Hoje sinto-me bem. A máscara apertou-me mais do que o normal, mas entrei em zen, pus os dedos das mãos em posição Vitarka Mudra, imaginei ar branco e limpo a entrar-me nos pulmões e ar sujo e negro a sair-me pela boca. Relaxei e o tempo passou mais depressa. Gosto de controlar assim o tempo, eu, que não acredito em nada, que não rezo nem creio em seres divinos. Mas controlo o tempo porque faço gestos com as mãos, respiro concentrada, e o meu cérebro descansa.
A seguir foi a consulta. O Dr. Lambard hoje estava diferente. Vestia roupas mais escuras, mais sérias e direitas. Os sapatos também correctos, em tom que combina com as calças. Corte de cabelo diferente, dá-lhe um ar um pouco mais másculo. Vem ter comigo à sala de espera, cumprimenta-me com o olhar e pede um café à voluntária simpática que serve miminhos aos doentes -café, chá, chocolate quente, bolachinhas e conversa amigável. Manda-me entrar no gabinete onde sempre me atende. Salle 1. Sai logo a seguir para ir buscar o meu dossier. Eu também saio logo a seguir porque também quero café, apesar de saber que ele me vai observar a boca com uma lanterna e um pauzinho de madeira, e bafo de café não é lá muito agradável, mas quero lá saber, está quentinho e sabe bem.
"ça va?" pergunta-me ele. "ça va, et vous?". Está com um ar triste. Parece que carrega o peso do mundo, e isso combinado com roupa que traz e os ombros curvados faz-me ficar comovida.

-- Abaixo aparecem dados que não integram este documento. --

Lemma trim_slash_rooted p : rooted_or_empty p → rooted_or_empty (trim_suffix p "/").
Proof.
  intros [->|[t ->]]; [by left|]. unfold trim_suffix. destruct (has_suffix _ _); [|right; by eexists].
  destruct (String.length (String "/" t) - String.length "/")%nat; [by left|right; by eexists].
Qed.

Lemma join_operation p op :
  rooted_or_empty p → op ∈ operations →
  path_Join [trim_suffix p "/"; op] = (if bool_decide (trim_suffix p "/" = "") then "" else "/") +:+ joined p op.
Proof.
  intros Hp Hop. destruct (operations_kept op Hop) as [Hk _]. unfold joined. rewrite <- (segments_trim p).
  case_bool_decide as Ht.
  - rewrite Ht. clear Hk. revert op Hop. apply Forall_forall. by repeat constructor.
  - unfold path_Join. cbn [drop_empty]. rewrite bool_decide_eq_false_2 by done.
    rewrite join_cons_cons. change (join [op] "/") with op.
    assert (Hroot : has_prefix (trim_suffix p "/" +:+ "/" +:+ op) "/" = true).
    { destruct (trim_slash_rooted p Hp) as [?|[t ->]]; [done|].
      apply has_prefix_spec. by exists (t +:+ "/" +:+ op). }
    unfold path_Clean. rewrite bool_decide_eq_false_2 by (intros He; by rewrite He in Hroot). rewrite Hroot.
    f_equal. f_equal. by apply (segments_app (trim_suffix p "/") op).
Qed.

(** *** What parsing yields *)

(** A URL with a host has a hierarchical path, and its raw path is another
    spelling of it. *)
Record hierarchical (u : URL) : Prop := {
  h_opaque : url_Opaque u = "";
  h_path : rooted_or_empty (url_Path u);
  h_raw : url_RawPath u = "" ∨ unescape (url_RawPath u) encodePath = Some (url_Path u);
  h_scheme : url_Scheme u ≠ "" → valid_scheme (url_Scheme u) = true;
  h_host : ∃ raw, parseHost raw = Some (url_Host u)
}.

Lemma parseAuthority_host raw user host : parseAuthority raw = Some (user, host) → ∃ h, parseHost h = Some host.
Proof.
  unfold parseAuthority. intros H. destruct (cut_last raw "@") as [[ui h]|].
  - exists h. destruct (parseHost h) as [host'|]; [|done]. cbn [mbind option_bind] in H. destruct (negb _); [done|].
    by destruct (cut ui ":") as [[n p]|]; simplify_option_eq.
  - exists raw. destruct (parseHost raw) as [host'|]; [|done]. by injection H as _ ->.
Qed.

Lemma set_escaped_raw p mode path raw :
  set_escaped p mode = Some (path, raw) → unescape p mode = Some path ∧ (raw = "" ∨ raw = p).
Proof.
  unfold set_escaped. destruct (unescape p mode) as [q|]; [|done]. cbn [mbind option_bind].
  case_bool_decide; intros [= <- <-]; auto.
Qed.

Lemma unescape_rooted p path : unescape (String "/" p) encodePath = Some path → ∃ t, path = String "/" t.
Proof.
  cbn [unescape]. rewrite (bool_decide_eq_false_2 (_ ∧ _)) by (by intros [? _]).
  rewrite (bool_decide_eq_false_2 (_ ∨ _)) by (by intros [?|?]). cbn [andb].
  destruct (unescape p encodePath) as [t|]; [|done]. intros [= <-]. by exists t.
Qed.

Lemma parse_url_host raw u : parse_url raw = Some u → url_Host u ≠ "" → hierarchical u.
Proof.
  unfold parse_url. destruct (has_ctl raw); [done|]. case_bool_decide; [by intros [= <-]|].
  destruct (getScheme raw) as [[scheme rest]|] eqn:Es; [|done]. cbn [mbind option_bind].
  destruct (_ && negb (bool_decide _)); [by intros [= <-]|]. destruct (_ && contains _ _); [done|].
  destruct (_ && has_prefix _ "//").
  - destruct (parseAuthority _) as [[user host]|] eqn:Ea; [|done]. cbn [mbind option_bind].
    set (p := match cut _ _ with Some _ => _ | None => _ end).
    destruct (set_escaped p encodePath) as [[path rp]|] eqn:E; [|done]. cbn [mbind option_bind]. intros [= <-] _.
    apply set_escaped_raw in E as [Hp Hr]. split; cbn.
    + done.
    + unfold p in Hp. destruct (cut _ _) as [[a b]|]; [right; by eapply unescape_rooted|left]. by injection Hp.
    + by destruct Hr as [->| ->]; [left|right].
    + intros Hne. apply (getScheme_valid raw scheme rest Es). by intros ->.
    + by eapply parseAuthority_host.
  - destruct (set_escaped _ encodePath) as [[path rp]|]; [|done]. by intros [= <-].
Qed.

Lemma url_Parse_host raw u : url_Parse raw = Some u → url_Host u ≠ "" → hierarchical u.
Proof.
  unfold url_Parse. destruct (parse_url _) as [v|] eqn:E; [|done]. cbn [mbind option_bind].
  case_bool_decide; [intros [= <-]; by apply (parse_url_host _ _ E)|].
  destruct (set_escaped _ _) as [[f rf]|]; [|done]. intros [= <-] Hh. by destruct (parse_url_host _ _ E Hh).
Qed.

(** *** Printing it again *)

(** Segments, each with its slash and escaped. *)
Definition slashed (l : list string) : string := foldr (λ s acc, "/" +:+ escape s encodePath +:+ acc) "" l.

Lemma escape_join l : l ≠ [] → escape ("/" +:+ join l "/") encodePath = slashed l.
Proof.
  rewrite escape_app. change (escape "/" encodePath) with "/".
  induction l as [|s [|s' l] IH]; intros Hne; [done| |].
  - cbn [join slashed foldr]. by rewrite string_app_nil_r.
  - rewrite join_cons_cons, !escape_app. change (escape "/" encodePath) with "/".
    rewrite IH by done. done.
Qed.

Lemma slashed_app l1 l2 : slashed (l1 ++ l2) = slashed l1 +:+ slashed l2.
Proof.
  induction l1 as [|s l1 IH]; [done|]. cbn [app slashed foldr]. fold (slashed (l1 ++ l2)) (slashed l1).
  by rewrite IH, <- !string_app_assoc.
Qed.

(** Joined segments are not empty, and do not begin with a slash. *)
Lemma joined_head p op : op ∈ operations → ∃ c t, joined p op = String c t ∧ c ≠ "/"%char ∧ joined p op ≠ "*".
Proof.
  intros Hop. unfold joined. pose proof (segments_kept p) as Hs. pose proof (segments_no_slash p) as Hsn.
  destruct (segments p) as [|s l].
  - clear -Hop. revert op Hop. apply Forall_forall. repeat constructor; by eexists _, _.
  - apply Forall_cons in Hs as [(Hs & _ & _) _]. apply Forall_cons in Hsn as [Hsn _].
    assert (Hl : ∃ q l', l ++ split op "/"%char = q :: l').
    { destruct l as [|q l]; [|by eexists _, _]. pose proof (split_not_nil op "/"%char).
      destruct (split op "/"%char) as [|q l']; [done|by eexists _, _]. }
    destruct Hl as (q & l' & Hl). change ((s :: l) ++ split op "/"%char) with (s :: (l ++ split op "/"%char)).
    rewrite Hl, join_cons_cons. destruct s as [|c s]; [done|]. rewrite string_app_cons. eexists _, _.
    split_and!; [done| |by destruct s]. intros ->. unfold no_slash in Hsn. cbn [contains] in Hsn.
    apply orb_false_iff in Hsn as [Hsn _]. by rewrite has_prefix_head in Hsn.
Qed.

(** The new path is longer than the base's, so the raw path of the base no
    longer spells it. *)
Lemma joined_new p op root :
  rooted_or_empty p → op ∈ operations → root = "" ∨ root = "/" → root +:+ joined p op ≠ p ∧ root +:+ joined p op ≠ "*".
Proof.
  intros Hp Hop Hroot. destruct (operations_kept op Hop) as [Hk Hn].
  destruct (joined_head p op Hop) as (c & t & Hj & Hc & Hstar). split.
  - intros He. destruct Hroot as [-> | ->].
    + rewrite string_app_nil_l in He. destruct Hp as [->|[t' ->]]; [by rewrite He in Hj|].
      rewrite He in Hj. by injection Hj as <-.
    + assert (Hs : segments p = segments p ++ split op "/"%char).
      { rewrite <- He at 1. apply segments_rooted; apply Forall_app; auto using segments_kept, segments_no_slash. }
      apply (f_equal length) in Hs. rewrite length_app in Hs. pose proof (split_not_nil op "/"%char).
      destruct (split op "/"%char); [done|simpl in Hs; lia].
  - destruct Hroot as [-> | ->]; [done|]. by destruct (joined p op).
Qed.

Lemma escape_head c t : c ≠ "/"%char → has_prefix (escape (String c t) encodePath) "/" = false.
Proof.
  intros Hc. cbn [escape]. destruct (shouldEscape c encodePath).
  - by destruct (bool_decide _).
  - rewrite has_prefix_head. by rewrite bool_decide_eq_false_2 by congruence.
Qed.

(** Where requests go: the scheme, the credentials and the host of the base. *)
Definition origin (u : URL) : string :=
  url_Scheme u +:+ "://" +:+ print_user (url_User u) +:+ escape (url_Host u) encodeHost.

Lemma print_url u path query root rest :
  url_Scheme u ≠ "" → url_Host u ≠ "" → hierarchical u →
  root = "" ∨ root = "/" → path = root +:+ rest → has_prefix (escape rest encodePath) "/" = false → rest ≠ "" →
  path ≠ url_Path u → path ≠ "*" →
  url_String (url_with u path query) = origin u +:+ "/" +:+ escape rest encodePath +:+ print_tail (url_with u path query).
Proof.
  intros Hs Hh [Ho _ Hraw _ _] Hroot -> Hrest Hne Hnew Hstar. set (u' := url_with u (root +:+ rest) query).
  assert (Hep : EscapedPath u' = root +:+ escape rest encodePath).
  { unfold EscapedPath. replace (raw_valid (url_Path u') (url_RawPath u') encodePath) with false.
    - rewrite bool_decide_eq_false_2 by done. cbn [u' url_Path url_with]. rewrite escape_app.
      by destruct Hroot as [-> | ->].
    - symmetry. unfold raw_valid. cbn [u' url_Path url_RawPath url_with]. destruct Hraw as [->|Hr]; [done|].
      rewrite (bool_decide_eq_false_2 (_ = Some _)) by (rewrite Hr; congruence). by rewrite andb_false_r. }
  assert (Hauth : print_authority u' = "//" +:+ print_user (url_User u) +:+ escape (url_Host u) encodeHost).
  { unfold print_authority. cbn [u' url_Scheme url_Host url_User url_OmitHost url_Path url_with].
    rewrite (bool_decide_eq_false_2 (_ = "" ∧ _ = "" ∧ _)) by naive_solver.
    rewrite (bool_decide_eq_false_2 (_ ∧ _)) by naive_solver. rewrite andb_false_r.
    by rewrite (bool_decide_eq_false_2 (_ = "" ∧ _ = "" ∧ _)) by naive_solver. }
  unfold url_String. cbn [u' url_Scheme url_Opaque url_with]. fold u'.
  rewrite (bool_decide_eq_false_2 (url_Scheme u = "")), Ho by done. rewrite bool_decide_eq_true_2 by done.
  unfold print_path. rewrite Hep, Hauth. unfold origin. cbn [u' url_Host url_with].
  rewrite (bool_decide_eq_false_2 (url_Host u = "")) by done. rewrite (bool_decide_eq_false_2 (root +:+ _ = "")).
  2:{ intros He. apply (f_equal String.length) in He. rewrite string_length_app in He.
      destruct rest as [|c rest]; [done|]. cbn [escape] in He. destruct (shouldEscape c encodePath);
        [destruct (bool_decide _)|]; simpl in He; lia. }
  assert (Hbuf : ∀ t, (url_Scheme u +:+ t) ≠ "") by (intros t He; by destruct (url_Scheme u)).
  destruct Hroot as [-> | ->].
  - rewrite !string_app_nil_l, Hrest. cbn [negb andb].
    rewrite (bool_decide_eq_false_2 (_ = "")); [cbn [andb]; by rewrite <- !string_app_assoc|].
    rewrite <- !string_app_assoc. apply Hbuf.
  - replace (has_prefix ("/" +:+ escape rest encodePath) "/") with true
      by (symmetry; apply has_prefix_spec; by eexists).
    cbn [negb andb].
    rewrite (bool_decide_eq_false_2 (_ = "")); [cbn [andb]; by rewrite <- !string_app_assoc|].
    rewrite <- !string_app_assoc. apply Hbuf.
Qed.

"Vous avez l'air un peu triste aujourd'hui", digo-lhe eu, e ele confirma. Diz-me que são os efeitos da profissão. Penso logo que deve ter morrido alguém. Um daqueles velhos com tubos no nariz que vejo nas salas de espera todos os dias. Penso quão corajoso é o Lambard. Fazer daquilo profissão, ver doença humana todos os dias, esfriar quando é preciso, mas manter-se humano e triste outros dias. A tristeza fica-lhe bem assim. Tenho muita vontade de lhe dizer que nem tudo é triste, por exemplo, eu estou aqui, sinto-me bem, ele está a pôr-me boa. Mas isso se calhar é entrar um pouco demais na sua intimidade, não me posso esquecer que ele é francês, não está habituado a este calor humano latino.
E pronto. Diz-me que eu estou bem e que para a semana falamos mais um bocadinho. Para ele me pôr a par do que se faz a seguir à radioterapia. E eu para a semana ofereço-lhe chocolates ou outra coisa assim lamechas, para lhe amparar a tristeza e o provocar com uma ameaça de intimidade latina.